12 Jul 2019, 1:26 am

A growing number of theme parks, hotels and special attractions are introducing autism training and sensory guides.

The growing frequency of autism diagnoses and the gap in travel services for those dealing with autism created an overlooked market.

There’s still a lot of stigma for families with children on the spectrum,” said Meredith Tekin, the president of the International Board of Credentialing and Continuing Education Standards, which certifies organizations from schools to hospitals in cognitive disorders. In the past two to three years, the organization has worked with more than 100 travel providers on autism programs. “We went from zero in travel to getting requests from dozens and dozens of places,” she said.

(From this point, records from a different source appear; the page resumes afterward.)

(** * jsonref: lazy JSON references

    A shallow embedding of [jsonref.py] and the properties of its
    reference-resolution engine: the URI-keyed store, the JSON pointer
    walk, the dereferencer, the lazy proxy [RefObject] and the loaders.

    Python values are modelled as follows.
    - [str] is [string]; the methods the source calls on it ([lstrip],
      [split], [replace], [in]) are written out in [PyStr].
    - a parsed JSON document is [json]; a JSON object is an association
      list standing for a [dict] (keys in insertion order, looked up by
      the first match). The same type holds what the parser reads from a
      text, where an object is the list of its pairs and may repeat a
      key.
    - a loaded tree is [loaded]: JSON with [RefObject]s in it, each named
      by its address in the heap of the [world].
    - exceptions are values of [exn]; every fallible operation returns a
      [result], and stateful code runs in the monad [M] over the [world]
      (the heap of proxies, the stores of the dereferencers, what was
      printed and what was requested over HTTP).
    - [urllib], [requests] and [json] are not part of the repository: the
      development is parametric in them (classes [Urllib], [Requests],
      [JsonLib]), and in what Python does with a proxy whose reference
      is not a string (class [Runtime]); module [Sample] gives
      executable instances on which the code is run at concrete
      inputs. *)

From Stdlib Require Import ZArith Ascii String List Bool Lia.
From stdpp Require Import base option strings list gmap.
(** * NetworkController of the StarMask extension

    A shallow embedding of [app/scripts/controllers/network/network.js]:
    the controller that owns the provider configuration, swaps the live
    connection behind two stable proxies and probes the endpoint with
    [chain.id] after every switch.

    The controller is a JavaScript object whose methods mutate its fields and
    may throw.  It is embedded as a record of those fields, threaded through a
    state-and-exception monad.  What lives outside the class but is touched by
    it (the listener table of [EventEmitter], the targets of the swappable
    proxies, the callbacks handed to [sendAsync] and not yet called) is part
    of the same record. *)

From Stdlib Require Import ZArith Ascii String.
From stdpp Require Import base option list strings gmap pretty.

(** ** JavaScript values *)

(** The values that the controller stores, compares and passes on.  Objects
    are references: two objects are equal when they are the same object. *)
Inductive JsValue : Type :=
  | JsUndefined
  | JsNull
  | JsBool (b : bool)
  | JsNumber (n : Z)
  | JsString (s : string)
  | JsObject (ref : nat).

Global Instance JsValue_eq_dec : EqDecision JsValue.
Proof. solve_decision. Defined.

(** [a === b]. *)
Definition strictEquals (a b : JsValue) : bool := bool_decide (a = b).
Definition project_rglob : string -> string -> list Path :=
  fun _ pattern =>
    if String.eqb pattern "*.py" then [main_py; venv_py]
    else if String.eqb pattern "*.js" then [big_js; locked_js]
    else [].

Definition project_stat : Path -> option Z :=
  fun file_path =>
    if String.eqb (path_str file_path) "/proj/bundle.js" then Some 5242880
    else if String.eqb (path_str file_path) "/proj/locked.js" then None
    else Some 2048.

End Sample.

(* ================================================================== *)
(** * Part II: properties                                              *)
(* ================================================================== *)

(** ** Health score *)

Lemma penalty_pos (s : DebtSeverity) : 1 <= penalty s <= 10.
Proof. destruct s; simpl; lia. Qed.

Lemma total_penalty_nonneg (smells : list CodeSmell) : 0 <= total_penalty smells.
Proof.
  induction smells as [|s rest IH]; simpl; [lia|].
  pose proof (penalty_pos (severity s)); lia.
Qed.

Lemma penalty_loop (smells : list CodeSmell) (start : Z) :
  fold_left
    (fun penalty smell =>
       match severity smell with
       | CRITICAL => penalty + 10
       | HIGH => penalty + 5
       | MEDIUM => penalty + 2
       | LOW => penalty + 1
       end) smells start
  = start + total_penalty smells.
Proof.
  unfold total_penalty.
  revert start; induction smells as [|s rest IH]; intros start; simpl.
  - lia.
  - rewrite IH. destruct (severity s); simpl; lia.
Qed.

Lemma score_formula (smells : list CodeSmell) :
  _calculate_health_score smells = Z.max 0 (100 - total_penalty smells).
Proof.
  destruct smells as [|s rest]; [reflexivity|].
  unfold _calculate_health_score. rewrite penalty_loop. reflexivity.
Qed.

(** Number of findings of one severity. *)
Lemma dict_incr_counts (a b c e : Z) (s : DebtSeverity) :
  dict_incr [("low", a); ("medium", b); ("high", c); ("critical", e)] (value s)
  = [("low", a + (if penalty s =? 1 then 1 else 0));
     ("medium", b + (if penalty s =? 2 then 1 else 0));
     ("high", c + (if penalty s =? 5 then 1 else 0));
     ("critical", e + (if penalty s =? 10 then 1 else 0))].
Proof.
  destruct s; cbn; repeat f_equal; lia.
Qed.

Lemma severity_counts_loop (smells : list CodeSmell) (a b c e : Z) :
  exists a' b' c' e',
    fold_left (fun counts smell => dict_incr counts (value (severity smell)))
              smells [("low", a); ("medium", b); ("high", c); ("critical", e)]
    = [("low", a'); ("medium", b'); ("high", c'); ("critical", e')]
    /\ e' * 10 + c' * 5 + b' * 2 + a' * 1
       = e * 10 + c * 5 + b * 2 + a * 1 + total_penalty smells.
Proof.
  revert a b c e; induction smells as [|s rest IH]; intros a b c e.
  - exists a, b, c, e. split; [reflexivity | cbn; lia].
  - cbn [fold_left]. rewrite dict_incr_counts.
    edestruct IH as (a' & b' & c' & e' & Hfold & Hsum).
    exists a', b', c', e'. split; [exact Hfold|].
    rewrite Hsum. unfold total_penalty; cbn [fold_right].
    destruct (severity s); cbn; lia.
Qed.

Lemma display_score_formula (smells : list CodeSmell) :
  display_health_score smells = Z.max 0 (100 - total_penalty smells).
Proof.
  unfold display_health_score, severity_counts, Py.len.
  destruct smells as [|s rest]; [reflexivity|].
  replace (Z.of_nat (List.length (s :: rest)) =? 0) with false
    by (symmetry; apply Z.eqb_neq; cbn [List.length]; lia).
  cbn [map value].
  destruct (severity_counts_loop (s :: rest) 0 0 0 0)
    as (a' & b' & c' & e' & Hfold & Hsum).
  rewrite Hfold. cbn [dict_get String.eqb Ascii.eqb Bool.eqb].
  rewrite Hsum. f_equal.
Qed.

(** C1. The health score of a collection of findings is
    [max(0, 100 - sum of penalties)] with penalty 10 for critical, 5 for
    high, 2 for medium and 1 for low; this holds for the score of
    [_calculate_health_score] and for the one [display_console_report]
    prints.  The score of no findings is 100, and every score lies in
    [0, 100]. *)
Theorem health_score_is_clamped_penalty_sum (smells : list CodeSmell) :
  _calculate_health_score smells = Z.max 0 (100 - total_penalty smells)
  /\ display_health_score smells = Z.max 0 (100 - total_penalty smells)
  /\ penalty CRITICAL = 10 /\ penalty HIGH = 5
  /\ penalty MEDIUM = 2 /\ penalty LOW = 1
  /\ _calculate_health_score [] = 100
  /\ display_health_score [] = 100
  /\ 0 <= _calculate_health_score smells <= 100.
Proof.
  pose proof (total_penalty_nonneg smells) as Hpos.
  repeat split; try reflexivity.
  - apply score_formula.
  - apply display_score_formula.
  - rewrite score_formula; lia.
  - rewrite score_formula; lia.
Qed.

Lemma total_penalty_permutation (F G : list CodeSmell) :
  Permutation (map severity F) (map severity G) ->
  total_penalty F = total_penalty G.
Proof.
  assert (Hsum : forall H, total_penalty H
                 = fold_right (fun s acc => penalty s + acc) 0 (map severity H)).
  { induction H as [|h H IH]; [reflexivity|].
    unfold total_penalty in *; cbn [fold_right map]; now rewrite IH. }
  rewrite !Hsum. generalize (map severity F) (map severity G).
  induction 1; cbn [fold_right]; lia.
Qed.

(** C8. Adding a finding never raises the health score, wherever it is
    added, and the score depends only on the multi-set of severities: two
    collections whose severities are permutations of each other score the
    same. *)
Theorem health_score_monotone_and_order_invariant
        (F G : list CodeSmell) (f : CodeSmell) :
  Permutation (map severity F) (map severity G) ->
  _calculate_health_score F = _calculate_health_score G
  /\ _calculate_health_score (f :: F) <= _calculate_health_score F
  /\ _calculate_health_score (F ++ [f]) <= _calculate_health_score F
  /\ _calculate_health_score (f :: G) <= _calculate_health_score F.
Proof.
  intros Hperm. rewrite !score_formula.
  pose proof (penalty_pos (severity f)) as Hf.
  assert (Happ : total_penalty (F ++ [f])
                 = total_penalty G + penalty (severity f)).
  { rewrite (total_penalty_permutation (F ++ [f]) (f :: G)).
    - unfold total_penalty; cbn [fold_right]; lia.
    - rewrite map_app. cbn [map].
      rewrite <- Permutation_cons_append. now constructor. }
  assert (Hcons : forall H, total_penalty (f :: H)
                            = penalty (severity f) + total_penalty H)
    by reflexivity.
  rewrite Happ, !Hcons, (total_penalty_permutation F G Hperm). lia.
Qed.

Lemma health_score_monotone_and_order_invariant_witness :
  Permutation (map severity [Sample.broken_file; Sample.todo_note])
              (map severity [Sample.todo_note; Sample.broken_file])
  /\ _calculate_health_score [Sample.broken_file; Sample.todo_note]
     = _calculate_health_score [Sample.todo_note; Sample.broken_file]
  /\ _calculate_health_score
       (Sample.todo_note :: [Sample.broken_file; Sample.todo_note])
     <= _calculate_health_score [Sample.broken_file; Sample.todo_note].
Proof.
  assert (Hperm : Permutation
                    (map severity [Sample.broken_file; Sample.todo_note])
                    (map severity [Sample.todo_note; Sample.broken_file]))
    by (cbn [map]; apply perm_swap).
  split; [exact Hperm|].
  destruct (health_score_monotone_and_order_invariant
              [Sample.broken_file; Sample.todo_note]
              [Sample.todo_note; Sample.broken_file]
              Sample.todo_note Hperm)
    as (Hsame & Hadded & _).
  split; assumption.
Defined.

(** ** Loops that append *)

Lemma append_loop {A B : Type} (f : A -> list B) (xs : list A) (init : list B) :
  fold_left (fun acc x => acc ++ f x) xs init = init ++ flat_map f xs.
Proof.
  revert init; induction xs as [|x xs IH]; intros init; cbn [fold_left flat_map].
  - now rewrite app_nil_r.
  - now rewrite IH, app_assoc.
Qed.

Lemma guarded_append_loop {A B : Type} (test : A -> bool) (make : A -> B)
      (xs : list A) (init : list B) :
  fold_left (fun acc x => if test x then acc ++ [make x] else acc) xs init
  = init ++ map make (filter test xs).
Proof.
  revert init; induction xs as [|x xs IH]; intros init; cbn [fold_left filter].
  - now rewrite app_nil_r.
  - rewrite IH. destruct (test x); [|reflexivity].
    cbn [map]. now rewrite <- app_assoc.
Qed.

Lemma flat_map_guarded {A B : Type} (test : A -> bool) (make : A -> B)
      (xs : list A) :
  flat_map (fun x => if test x then [make x] else []) xs
  = map make (filter test xs).
Proof.
  induction xs as [|x xs IH]; [reflexivity|].
  cbn [flat_map filter]. rewrite IH. now destruct (test x).
Qed.

Lemma filter_flat_map {A B : Type} (keep : B -> bool) (f : A -> list B)
      (xs : list A) :
  filter keep (flat_map f xs) = flat_map (fun x => filter keep (f x)) xs.
Proof.
  induction xs as [|x xs IH]; [reflexivity|].
  cbn [flat_map]. now rewrite filter_app, IH.
Qed.

Lemma flat_map_nested {A B C : Type} (f : B -> list C) (g : A -> list B)
      (xs : list A) :
  flat_map f (flat_map g xs) = flat_map (fun x => flat_map f (g x)) xs.
Proof.
  induction xs as [|x xs IH]; [reflexivity|].
  cbn [flat_map]. now rewrite flat_map_app, IH.
Qed.
Lemma values_by_lookup : forall m,
  NoDup (map fst m) ->
  map Some (mapValues m) = map (lookup m) (map fst m).
Proof.
  unfold mapValues.
  induction m as [|[k v] m IH]; intros Hnd; cbn [map fst snd lookup].
  - reflexivity.
  - inversion Hnd as [|? ? Hnot Hnd']; subst.
    rewrite String.eqb_refl. f_equal.
    rewrite IH by exact Hnd'. apply map_ext_in.
    intros k' Hk'. destruct (String.eqb_spec k k') as [->|Hne];
      [contradiction|reflexivity].
Qed.

Lemma map_Some_inj : forall (A : Type) (l1 l2 : list A),
  map Some l1 = map Some l2 -> l1 = l2.
Proof.
  induction l1 as [|x l1 IH]; intros [|y l2] H; try discriminate; [reflexivity|].
  inversion H; subst. f_equal. now apply IH.
Qed.

Lemma filter_none : forall (A : Type) (f : A -> bool) (l : list A),
  (forall x, In x l -> f x = false) -> filter f l = [].
Proof.
  induction l as [|x l IH]; intros H; cbn [filter]; [reflexivity|].
  rewrite (H x (or_introl eq_refl)). apply IH. intros y Hy. apply H. now right.
Qed.

Lemma filter_all : forall (A : Type) (f : A -> bool) (l : list A),
  (forall x, In x l -> f x = true) -> filter f l = l.
Proof.
  induction l as [|x l IH]; intros H; cbn [filter]; [reflexivity|].
  rewrite (H x (or_introl eq_refl)). f_equal. apply IH.
  intros y Hy. apply H. now right.
Qed.

End MapStructure.

Section SortedLists.
Lemma ids_issued_snoc next next' (l : list doc) (d : doc) :
  Forall (issued next) (oids l) →
  d !! "_id" = Some (VOid next) → (next < next')%N →
  Forall (issued next') (oids (l ++ [d])).
Proof.
  intros Hissued Hid Hlt. unfold oids in *.
  rewrite (omap_field_snoc "_id" _ _ _ Hid).
  apply Forall_app. split.
  - eapply Forall_impl; [done|]. intros v. apply issued_mono. lia.
  - by apply Forall_singleton.
Qed.


Section RegisterMore.
Context `{Utils, Runtime}.

(** The store after a registration that went through. *)
Lemma register_fresh_run user e1 e2 e3 db :
  (∀ d, d ∈ users db → d !! "username" ≠ Some (VStr (uc_username user))) →
  register_user user e1 e2 e3 db =
    (Return (register_response (py_str (VOid (next_oid db))) (uc_username user)),
     {| users := users db ++
                 [user_record (VOid (next_oid db)) (uc_username user)
                    (get_password_hash (uc_password user) e1) (clock e2)];
        statistics := statistics db ++
                      [(VOid (N.succ (next_oid db)),
                        initial_statistics (VOid (next_oid db)) (clock e3))];
        next_oid := N.succ (N.succ (next_oid db)) |}).
Proof.
  intros Hfresh. rewrite register_run.
  apply find_first_None in Hfresh. by rewrite Hfresh.
Qed.

(** X11.  Registration keeps identifiers unique and issued, whether it
    goes through or is refused: the new record takes the next identifier of
    the source, which no stored record carries. *)
Theorem register_keeps_identifiers_unique user e1 e2 e3 db :
  unique_ids (users db) → ids_issued db →
  let db' := (register_user user e1 e2 e3 db).2 in
  unique_ids (users db') ∧ ids_issued db'.
Proof.
  intros Hnd Hissued db'. subst db'. rewrite register_run.
  destruct (truthy _); [done|]. simpl. split.
  - by eapply unique_ids_snoc.
  - unfold ids_issued. simpl. eapply ids_issued_snoc; [done..|lia].
Qed.



(** X14.  After a registration that went through, registering the same
    username again, with any password and at any time, is refused with the
    [400] and changes nothing. *)
Theorem register_twice_rejected user user' e1 e2 e3 e1' e2' e3' db :
  (∀ d, d ∈ users db → d !! "username" ≠ Some (VStr (uc_username user))) →
  uc_username user' = uc_username user →
  let db' := (register_user user e1 e2 e3 db).2 in
  register_user user' e1' e2' e3' db' = (Raise already_registered, db').
Proof.
  intros Hfresh Hname db'. subst db'.
  rewrite (register_fresh_run _ _ _ _ _ Hfresh). simpl.
  rewrite register_run. simpl. rewrite Hname, find_first_app.
  rewrite (proj2 (find_first_None _ _ _) Hfresh).
  rewrite find_first_singleton, decide_True by done. done.
Qed.

End RegisterMore.

(** ** Register followed by the other handlers *)

Lemma user_record_refresh_token id username hash t :
  dict_get (user_record id username hash t) "refresh_token" = VNull.
Proof. done. Qed.

Lemma user_record_profile id username hash t :
  response_model User_fields (user_record id username hash t)
  = <[ "_id" := id ]>
    (<[ "username" := VStr username ]> {[ "created_at" := VDate t ]}).
Proof.
  apply map_eq. intros k. rewrite response_model_lookup. unfold user_record.
  destruct (decide (k = "_id")) as [->|]; [by simplify_map_eq|].
  destruct (decide (k = "username")) as [->|]; [by simplify_map_eq|].
  destruct (decide (k = "created_at")) as [->|]; [by simplify_map_eq|].
  rewrite decide_False.
  - by simplify_map_eq.
  - unfold User_fields. rewrite !elem_of_cons, elem_of_nil. tauto.
Qed.

Section AfterRegister.
Context `{Utils, Settings, Runtime}.

(** X15.  A registration, accepted or refused, changes the outcome of no
    refresh request: the records it finds are as they were, and the record
    it may have added has no [refresh_token], so that a token naming the new
    user is refused as it was before. *)
Theorem register_leaves_refresh_outcomes user e1 e2 e3 db request e4 e5 :
  (refresh_access_token request e4 e5 (register_user user e1 e2 e3 db).2).1
  = (refresh_access_token request e4 e5 db).1.
Proof.
  rewrite register_run. destruct (truthy _); [done|]. simpl.
  rewrite !refresh_run. simpl.
  destruct (decode_token _ e4) as [payload|]; [|done].
  case_bool_decide; [done|].
  rewrite find_first_app.
  destruct (find_first _ _ (users db)) as [found|]; [done|].
  rewrite find_first_singleton. case_decide; [|done].
  by rewrite user_record_refresh_token.
Qed.

(** X16.  After a registration that went through, a login under the new
    username is decided by [verify_password] on the hash stored at
    registration: when it verifies, the login returns tokens for that
    username and the identifier that registration returned; when it does
    not, the login raises the [401] and the store stays as registration
    left it. *)
Theorem register_then_login user e1 e2 e3 db body ul e4 e5 :
  (∀ d, d ∈ users db → d !! "username" ≠ Some (VStr (uc_username user))) →
  UserLogin_validate body = Some ul →
  ul_username ul = uc_username user →
  let db' := (register_user user e1 e2 e3 db).2 in
  let hash := VStr (get_password_hash (uc_password user) e1) in
  let sub := VStr (uc_username user) in
  (verify_password (ul_password ul) hash = true →
   ∃ db'',
     login_for_access_token body e4 e5 db' =
       (Return (login_response
                  (create_access_token {[ "sub" := sub ]}
                     (Minutes ACCESS_TOKEN_EXPIRE_MINUTES) e4)
                  (create_refresh_token {[ "sub" := sub ]} e5)
                  (py_str (VOid (next_oid db)))),
        db''))
  ∧
  (verify_password (ul_password ul) hash = false →
   login_for_access_token body e4 e5 db' = (Raise incorrect_credentials, db')).
Proof.
  intros Hfresh Hbody Hname db' hash sub. subst db'.
  rewrite (register_fresh_run _ _ _ _ _ Hfresh). simpl.
  rewrite login_run, Hbody. simpl. rewrite Hname, find_first_app.
  rewrite (proj2 (find_first_None _ _ _) Hfresh).
  rewrite find_first_singleton, decide_True by done.
  change (user_record _ _ _ _ !! "password") with (Some hash).
  split; intros ->; [|done].
  change (user_record _ _ _ _ !! "_id") with (Some (VOid (next_oid db))).
  eauto.
Qed.

(** X17.  After a registration that went through, [GET /me] with a token
    whose subject is the new username sends the profile made of the new
    identifier, the username and the creation time taken at registration,
    and nothing else. *)
Theorem register_then_me user e1 e2 e3 db claims :
  (∀ d, d ∈ users db → d !! "username" ≠ Some (VStr (uc_username user))) →
  dict_get claims "sub" = VStr (uc_username user) →
  let db' := (register_user user e1 e2 e3 db).2 in
  me_endpoint (Some claims) db' =
    (Return (<[ "_id" := VOid (next_oid db) ]>
             (<[ "username" := VStr (uc_username user) ]>
              {[ "created_at" := VDate (clock e2) ]})),
     db').
Proof.
  intros Hfresh Hsub db'. subst db'.
  rewrite (register_fresh_run _ _ _ _ _ Hfresh). simpl.
  unfold me_endpoint, bind. rewrite read_users_me_run, Hsub. simpl.
  rewrite find_first_app, (proj2 (find_first_None _ _ _) Hfresh).
  rewrite find_first_singleton, decide_True by done.
  unfold ret. by rewrite user_record_profile.
Qed.

End AfterRegister.

(** ** Every store the routes can produce *)

Section ServerInvariant.
Context `{Utils, Settings, Runtime}.




End ServerInvariant.

(** ** The further properties on concrete stores *)

Lemma toy_store_invariant : store_invariant Toy.db_alice.
Proof. refine (bool_decide_unpack _ _). vm_compute. exact I. Qed.

Lemma db_two_unique_ids : unique_ids (users Toy.db_two).
Proof. refine (bool_decide_unpack _ _). vm_compute. exact I. Qed.

(** A wrong password raises and the store is the one before. *)
Lemma login_raise_leaves_store_unchanged_witness :
  (Toy.login (Toy.credentials "alice" "wrong") (Toy.at_ 1000) (Toy.at_ 1000)
     Toy.db0).2 = Toy.db0.
Proof.
  apply (@login_raise_leaves_store_unchanged Toy.utils Toy.settings Toy.runtime
           (Toy.credentials "alice" "wrong") (Toy.at_ 1000) (Toy.at_ 1000)
           Toy.db0 incorrect_credentials).
  vm_compute. reflexivity.
Defined.
Lemma one_shot_handler_witness :
  0 <= 4 <= 14 /\ (Sample.once 4 (world Sample.start)).1 = false /\
  exists s1, SetKeyHandler 4 Sample.once Sample.start = (s1, None) /\
             calls (dispatchKey 4 s1) = [4] /\
             handlers (dispatchKey 4 s1) !! 4 = None.
Proof.
  assert (Hk : 0 <= 4 <= 14) by lia.
  assert (Hf : (Sample.once 4 (world Sample.start)).1 = false) by reflexivity.
  destruct (one_shot_handler Sample.start Sample.once 4 Hk Hf)
    as (s1 & H1 & _ & H3 & _ & H5 & _).
  split; [ exact Hk | split; [ exact Hf | ] ].
  exists s1. split; [ exact H1 | split; [ exact H3 | exact H5 ] ].
Defined.

(** ** The event loop *)

Section Events.

Context {W : Type}.
Implicit Types (s st : State W) (report l : list Z) (id m : Z).

Lemma zip_seqZ_cons m x l :
  zip (seqZ m (Z.of_nat (length (x :: l)))) (x :: l) =
  (m, x) :: zip (seqZ (Z.succ m) (Z.of_nat (length l))) l.
Proof.
  rewrite seqZ_cons by (simpl; lia). simpl. do 3 f_equal. lia.
Qed.

(** The loop over all positions does the same as a loop over the pressed
    positions alone. *)
Lemma foldl_pressed_from (F : State W -> Z -> State W) l : forall m st,
  foldl (fun st '(id, state) => if state =? 1 then F st id else st) st
        (zip (seqZ m (Z.of_nat (length l))) l) =
  foldl F st
        (filter (fun p => p.2 = 1) (zip (seqZ m (Z.of_nat (length l))) l)).*1.
Proof.
  induction l as [ | x l IH ]; intros m st; [ reflexivity | ].
  rewrite zip_seqZ_cons. rewrite filter_cons. cbn [foldl].
  destruct (decide ((m, x).2 = 1)) as [E | E]; simpl in E.
  - subst x. simpl. apply IH.
  - destruct (Z.eqb_spec x 1); [ done | ]. apply IH.
Qed.

Lemma pressed_from_spec l : forall m id,
  id ∈ (filter (fun p => p.2 = 1)
               (zip (seqZ m (Z.of_nat (length l))) l)).*1 <->
  m <= id /\ l !! Z.to_nat (id - m) = Some 1.
Proof.
  induction l as [ | x l IH ]; intros m id.
  - simpl. split; [ by intros ?%elem_of_nil | by intros [_ ?] ].
  - rewrite zip_seqZ_cons, filter_cons.
    assert (Hshift : forall i, m < i ->
              (x :: l) !! Z.to_nat (i - m) = l !! Z.to_nat (i - Z.succ m)).
    { intros i Hi. replace (Z.to_nat (i - m)) with (S (Z.to_nat (i - Z.succ m)))
        by lia. reflexivity. }
    destruct (decide ((m, x).2 = 1)) as [E | E]; simpl in E.
    + subst x. rewrite fmap_cons, elem_of_cons, IH. simpl. split.
      * intros [-> | [Hm Hl]].
        -- split; [ lia | ]. by rewrite Z.sub_diag.
        -- split; [ lia | ]. rewrite Hshift by lia. done.
      * intros [Hm Hl]. destruct (decide (id = m)) as [ | Hne ]; [ by left | ].
        right. split; [ lia | ]. rewrite <- Hshift by lia. done.
    + rewrite IH. split.
      * intros [Hm Hl]. split; [ lia | ]. rewrite Hshift by lia. done.
      * intros [Hm Hl]. destruct (decide (id = m)) as [ -> | Hne ].
        -- rewrite Z.sub_diag in Hl. simpl in Hl. congruence.
        -- split; [ lia | ]. rewrite <- Hshift by lia. done.
Qed.

Lemma pressed_from_sorted l : forall m,
  StronglySorted Z.lt
    (filter (fun p => p.2 = 1) (zip (seqZ m (Z.of_nat (length l))) l)).*1.
Proof.
  induction l as [ | x l IH ]; intros m; [ constructor | ].
  rewrite zip_seqZ_cons, filter_cons.
  destruct (decide ((m, x).2 = 1)) as [E | E]; [ | apply IH ].
  rewrite fmap_cons. constructor; [ apply IH | ].
  apply Forall_forall. intros id Hid. apply pressed_from_spec in Hid. simpl. lia.
Qed.

(** [pressed report] lists, in strictly ascending order, exactly the native
    ids [id >= 0] whose state byte [report[1 + id]] is 1. *)
Lemma pressed_spec report id :
  id ∈ pressed report <->
  0 <= id /\ report !! S (Z.to_nat id) = Some 1.
Proof.
  unfold pressed, range. rewrite pressed_from_spec.
  rewrite Z.sub_0_r, lookup_drop. reflexivity.
Qed.

Lemma pressed_sorted report : StronglySorted Z.lt (pressed report).
Proof. apply pressed_from_sorted. Qed.

Lemma pressed_bound report id :
  length report = 16%nat -> id ∈ pressed report -> 0 <= id <= 14.
Proof.
  intros Hlen [H0 Hl]%pressed_spec. apply lookup_lt_Some in Hl. lia.
Qed.

Lemma ReadTimeout_length b timeout d d' report bytes err :
  hid.ReadTimeout b timeout d = (d', (report, bytes, err)) ->
  length report = length b.
Proof.
  unfold hid.ReadTimeout. intros H.
  destruct (hid.read_script d) as [ | [data | e] rest ]; simplify_eq; try done.
  rewrite length_app, length_take, length_drop. lia.
Qed.

(** What [ProcessEvents] does once the read has delivered a key-state
    report: the presses are handled one by one in the order of [pressed]. *)
Lemma processEvents_key_report toKey timeout s d report bytes :
  hid.ReadTimeout (replicate 16 0) timeout (device s) = (d, (report, bytes, None)) ->
  0 < bytes ->
  report !! 0%nat = Some 1 ->
  processEvents toKey timeout s =
  (foldl (press toKey) (with_device d s) (pressed report), None).
Proof.
  intros Hread Hpos Hid. unfold processEvents. rewrite Hread.
  destruct (Z.ltb_spec 0 bytes); [ | lia ].
  rewrite Hid. simpl. f_equal.
  unfold pressed, range, press. apply foldl_pressed_from.
Qed.

Lemma processEvents_nothing_read toKey timeout s d report :
  hid.ReadTimeout (replicate 16 0) timeout (device s) = (d, (report, 0, None)) ->
  processEvents toKey timeout s = (with_device d s, None).
Proof. intros Hread. unfold processEvents. by rewrite Hread. Qed.

Lemma processEvents_other_report toKey timeout s d report bytes reportId :
  hid.ReadTimeout (replicate 16 0) timeout (device s) = (d, (report, bytes, None)) ->
  0 < bytes ->
  report !! 0%nat = Some reportId ->
  reportId <> 1 ->
  processEvents toKey timeout s =
  (mkState (env s) d (handlers s) (world s) (calls s)
           (stdout s ++ [unexpected_report reportId]), None).
Proof.
  intros Hread Hpos Hid Hne. unfold processEvents. rewrite Hread.
  destruct (Z.ltb_spec 0 bytes); [ | lia ].
  rewrite Hid. simpl. destruct (Z.eqb_spec reportId 1); done.
Qed.

(** The invocations of one press: the global slot first, then the key. *)
Lemma press_calls toKey st id :
  toKey (byte_of id) <> 255 ->
  calls (press toKey st id) =
  calls st
    ++ match handlers st !! 255 with Some _ => [255] | None => [] end
    ++ match handlers st !! toKey (byte_of id) with
       | Some _ => [toKey (byte_of id)]
       | None => []
       end.
Proof.
  intros Hne. unfold press. rewrite !dispatchKey_calls.
  rewrite dispatchKey_other by done. by rewrite app_assoc.
Qed.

Some families skip travel altogether — an I.B.C.C.E.S. study found 87 percent of families whose children have autism don’t take family vacations — but others insist it feeds minds and teaches coping skills.

“We’re bringing up kids in a world that’s constantly changing and the more we can do to make them a little bit more comfortable with change, the better,” said Alan Day, a travel agent who founded Autism Double-Checked, a consultancy that trains travel companies in autism readiness, after he was told his own son was on the spectrum.

Autism isn’t just a childhood issue, of course. Stephen Gaiber, 30, of Irvine, Calif., began writing the Autistic Traveler blog last year to share his experiences and embolden others like him to travel.

“I fear being misunderstood or not knowing what to do,” he said. “I strive to be mainstream and know what I’m supposed to do by planning ahead.”

I.B.C.C.E.S. certification requires 80 percent of staff members who interact with guests to undergo up to 21 hours of training in sensory awareness, communication and social skills; to pass an exam demonstrating their understanding; and be recertified every two years. The organization also conducts an on-site review to suggest changes that would better serve travelers on the spectrum.

Among the newly certified destinations are SeaWorld Orlando, the Aquatica Orlando and Discovery Cove, where visitors can swim with dolphins and snorkel with tropical fish. All three were certified in April.

Additionally, the International Board created sensory guides for the parks, available online, that rate attractions on a scale of one to 10 in five senses — touch, taste, sound, smell and sight. There are also corresponding signs in the parks with sensory rating.

The website Autism Travel ( lists I.B.C.C.E.S.-certified destinations including Beaches Resorts, the three family-friendly all-inclusives in Jamaica and the Turks & Caicos, that qualified in 2017. In April, the resorts received advanced certification, introducing new one-on-one childcare, a private room for check in and a culinary program that allows for a greater range of special requests. Beaches also extended autism training to its dive instructors.

In March, the Mall of America near Minneapolis also became autism certified, offering sensory guides to its indoor amusement rides.

The most ambitious among autism-spectrum efforts is in Mesa, Ariz., the Phoenix neighbor that draws significant family traffic with Major League Baseball spring training and water sports on the Salt River. The city aims to be the first autism-certified travel destination in the country, requiring 60 members of its travel bureau, Visit Mesa, including hotels and attractions, to undergo autism training and implement programs to make travelers with autism welcome. City officials say they are more than halfway to their goal and expect to reach it by the end of summer.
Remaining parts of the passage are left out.